Os liftings realizados décadas atrás eram essencialmente cirurgias de pele: descolavam e tracionavam apenas a camada superficial, sem tratar as estruturas profundas. Essa tração horizontal e superficial criava aquele aspecto de rosto “aberto”, com comissuras repuxadas e olhos com formato alterado. Como a pele não é um tecido de sustentação estrutural, o resultado desaparecia rapidamente e o rosto ficava com a aparência artificial pela distorção das proporções naturais.
O lifting Deep Plane garante resultado natural?
A técnica Deep Plane, por trabalhar abaixo do SMAS — a camada músculo-aponeurótica profunda —, reposiciona os tecidos que realmente sustentam o rosto: gordura, músculos e ligamentos. A tração é feita em vetor vertical (para cima, como a gravidade desfez), e não lateral.
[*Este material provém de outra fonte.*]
(* ===== verification/NgxSlabFacts.v ===== *)
(** Facts about the nginx slab pool: the circular list of free runs, the descriptors of the
    runs, and what the page allocator and the page release do to them. *)

From S2P Require Import Prelude NgxSlab.
From stdpp Require Import options.

Module NgxSlabFacts.
Import NgxSlab.

(** ** Stores as functions on the descriptors *)

Definition with_next (v : Z) (p : ngx_slab_page_t) := mkPage (slab p) v (prev p).
Definition with_prev (v : Z) (p : ngx_slab_page_t) := mkPage (slab p) (next p) v.
Definition with_slab (v : Z) (p : ngx_slab_page_t) := mkPage v (next p) (prev p).

Abbreviation dmap := (gmap Z ngx_slab_page_t).

Lemma ngx_get_run s a p : descs s !! a = Some p → get_page a s = Ok (p, s).
Proof. intros H. unfold get_page. rewrite bind_get. unfold lift, deref. by rewrite H. Qed.

Lemma set_descs_id s : set_descs s (descs s) = s.
Proof. by destruct s. Qed.

Lemma ngx_put_run s a p q : descs s !! a = Some p → put_page a q s = Ok (tt, set_descs s (<[a := q]> (descs s))).
Proof. intros H. unfold put_page. by mstep (ngx_get_run _ _ _ H). Qed.

Lemma insert_alter (d : dmap) a p f : d !! a = Some p → <[a := f p]> d = alter f a d.
Proof.
  intros H. apply map_eq. intros b. destruct (decide (b = a)) as [->|].
  - by rewrite lookup_insert_eq, lookup_alter_eq, H.
  - by rewrite lookup_insert_ne, lookup_alter_ne by done.
Qed.

Lemma ngx_put_next_run s a v : is_Some (descs s !! a) → put_next a v s = Ok (tt, set_descs s (alter (with_next v) a (descs s))).
Proof. intros [p H]. unfold put_next. mstep (ngx_get_run _ _ _ H). rewrite (ngx_put_run _ _ _ _ H). by rewrite <-(insert_alter _ _ _ _ H). Qed.

Lemma ngx_put_prev_run s a v : is_Some (descs s !! a) → put_prev a v s = Ok (tt, set_descs s (alter (with_prev v) a (descs s))).
Proof. intros [p H]. unfold put_prev. mstep (ngx_get_run _ _ _ H). rewrite (ngx_put_run _ _ _ _ H). by rewrite <-(insert_alter _ _ _ _ H). Qed.

Lemma ngx_put_slab_run s a v : is_Some (descs s !! a) → put_slab a v s = Ok (tt, set_descs s (alter (with_slab v) a (descs s))).
Proof. intros [p H]. unfold put_slab. mstep (ngx_get_run _ _ _ H). rewrite (ngx_put_run _ _ _ _ H). by rewrite <-(insert_alter _ _ _ _ H). Qed.

Lemma alter_some (d : dmap) f a b : is_Some (d !! b) → is_Some (alter f a d !! b).
Proof. intros [p H]. destruct (decide (b = a)) as [->|]; [rewrite lookup_alter_eq, H; eauto|rewrite lookup_alter_ne by done; eauto]. Qed.
#[local] Hint Resolve alter_some : core.

(** The loops that mark or clear consecutive descriptors. *)
Fixpoint fill (n : nat) (p : Z) (v : ngx_slab_page_t) (d : dmap) : dmap :=
  match n with
  | O => d
  | S n => fill n (p + sizeof_page) v (<[p := v]> d)
  end.

Lemma lookup_fill_in n p v d k : 0 ≤ k < Z.of_nat n → fill n p v d !! (p + sizeof_page * k) = Some v.
Proof.
  revert p d k. induction n as [|n IH]; intros p d k Hk; [lia|]. simpl. destruct (decide (k = 0)) as [->|].
  - replace (p + sizeof_page * 0) with p by (unfold sizeof_page; lia). clear IH Hk.
    assert (∀ m q (d : dmap), p < q → d !! p = Some v → fill m q v d !! p = Some v) as Hgen.
    { induction m as [|m IHm]; intros q d' Hq Hd; [done|]. simpl. apply IHm; [unfold sizeof_page; lia|].
      by rewrite lookup_insert_ne by lia. }
    apply Hgen; [unfold sizeof_page; lia|]. by rewrite lookup_insert_eq.
  - replace (p + sizeof_page * k) with (p + sizeof_page + sizeof_page * (k - 1)) by lia. apply IH. lia.
Qed.

Lemma lookup_fill_out n p v d a : (∀ k, 0 ≤ k < Z.of_nat n → a ≠ p + sizeof_page * k) → fill n p v d !! a = d !! a.
Proof.
  revert p d. induction n as [|n IH]; intros p d H; [done|]. simpl. rewrite IH.
  - rewrite lookup_insert_ne; [done|]. intros E. apply (H 0); [lia|]. unfold sizeof_page. lia.
  - intros k Hk E. apply (H (k + 1)); [lia|]. rewrite E. unfold sizeof_page. lia.
Qed.

Lemma fill_run (go : nat → Z → MN unit) v :
  (∀ p s, go O p s = Ok (tt, s)) → (∀ n p, go (S n) p = (put_page p v;; go n (p + sizeof_page))) →
  ∀ n p s, (∀ k, 0 ≤ k < Z.of_nat n → is_Some (descs s !! (p + sizeof_page * k))) →
  go n p s = Ok (tt, set_descs s (fill n p v (descs s))).
Proof.
  intros H0 HS n. induction n as [|n IH]; intros p s Hd.
  - rewrite H0. simpl. by rewrite set_descs_id.
  - rewrite HS. destruct (Hd 0) as [q Hq]; [lia|]. rewrite Z.mul_0_r, Z.add_0_r in Hq. mstep (ngx_put_run _ _ _ v Hq).
    rewrite IH; [done|]. intros k Hk. simpl. destruct (decide (p + sizeof_page + sizeof_page * k = p)) as [->|]; [rewrite lookup_insert_eq; eauto|].
    rewrite lookup_insert_ne by done. replace (p + sizeof_page + sizeof_page * k) with (p + sizeof_page * (k + 1)) by lia. apply Hd. lia.
Qed.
Isso resulta em um rosto que parece rejuvenescido e descansado, sem aquele aspecto de “esticado”. Mas técnica e naturalidade também dependem de planejamento cuidadoso e da habilidade do cirurgião em respeitar a anatomia individual de cada paciente.
Como posso avaliar se o resultado de um cirurgião é natural antes de me operar?
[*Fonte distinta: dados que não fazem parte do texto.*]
(* ===== verification/NgxSlabProps.v ===== *)
(** The nginx slab pool's properties: page allocation from an initialised pool, the round trip
    of a chunk on a page with one bitmap word, sizes that wrap around, and what goes wrong on
    the pages of other sizes. *)

From stdpp Require Import relations.
From S2P Require Import Prelude NgxSlab NgxSlabFacts.
From stdpp Require Import options.
#[local] Open Scope Z_scope.

Module NgxSlabProps.
Import NgxSlab NgxSlabFacts.

(** ** Machine words *)




Section pool.
Context (C : consts).
Abbreviation f := (free_at C).
Abbreviation ps := (2 ^ ngx_pagesize_shift C).


(** Where the pages are. *)
Record geom (N : Z) (s : st) : Prop := {
  o_page : NGX_SLAB_PAGE C = 0;
  o_free0 : NGX_SLAB_PAGE_FREE C = 0;
  o_kinds : NGX_SLAB_SMALL C ≠ 0 ∧ NGX_SLAB_EXACT C ≠ 0 ∧ NGX_SLAB_BIG C ≠ 0;
  o_ps : ngx_pagesize C = ps;
  o_sh : 5 ≤ ngx_pagesize_shift C ≤ 40;
  o_start : 0 < start s;
  o_align : start s mod ps = 0;
  o_end : start s + N * ps ≤ end_ s < 2 ^ 62;
}.


Lemma geom_ps N s : geom N s → 32 ≤ ps ≤ 2 ^ 40.
Proof. intros Hg. destruct (o_sh _ _ Hg). change 32 with (2 ^ 5). split; apply Z.pow_le_mono_r; lia. Qed.

Lemma page_addr_pa N s i : geom N s → 0 ≤ i < N → page_addr C s (pa s i) = start s + i * ps.
Proof.
  intros Hg Hi. pose proof (geom_ps _ _ Hg). destruct (o_end _ _ Hg). pose proof (o_start _ _ Hg). unfold page_addr, pa. replace (pages s + sizeof_page * i - pages s) with (i * sizeof_page) by lia.
  rewrite Z.div_mul by done. rewrite Z.shiftl_mul_pow2 by (pose proof (o_sh _ _ Hg); lia).
  assert (0 ≤ i * ps < N * ps) by (split; [apply Z.mul_nonneg_nonneg|apply Z.mul_lt_mono_pos_r]; lia). rewrite !wrapu_small; rewrite ?wrapu_small; lia.
Qed.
Peça para ver fotos de pacientes reais — antes e depois — com pelo menos 6 meses a 1 ano pós-operatório. Um resultado natural não grita “cirurgia”: o rosto parece jovem e descansado, as proporções estão harmoniosas e a expressão é fluida. Fuja de portfólios onde todos os pacientes parecem idênticos ou onde o resultado tem aquele aspecto de pele “plástica”. Converse também com ex-pacientes se possível. A transparência do cirurgião nessa etapa é fundamental.
Vou perder minha expressão natural após o lifting?
Não deve acontecer com um lifting bem executado. O objetivo é rejuvenescer — não congelar a expressão. O Deep Plane, por trabalhar nas estruturas profundas sem colocar tensão na pele, preserva a dinâmica dos músculos de expressão facial. Nos primeiros dias há um edema que pode temporariamente limitar a expressividade, mas à medida que ele se dissipa, a naturalidade das expressões retorna completamente.
Com quantos anos de cirurgia o resultado ainda estará bom?
O lifting Deep Plane bem realizado sustenta seus resultados por 10 a 15 anos ou mais. Isso não significa que o rosto “para no tempo” — o envelhecimento natural continua. Mas continua a partir de um patamar muito mais jovem. Pacientes que operam aos 55 chegam aos 70 parecendo 60. O enxerto de gordura que realizo junto com o lifting preserva o volume natural, o que prolonga ainda mais a naturalidade do resultado ao longo do tempo.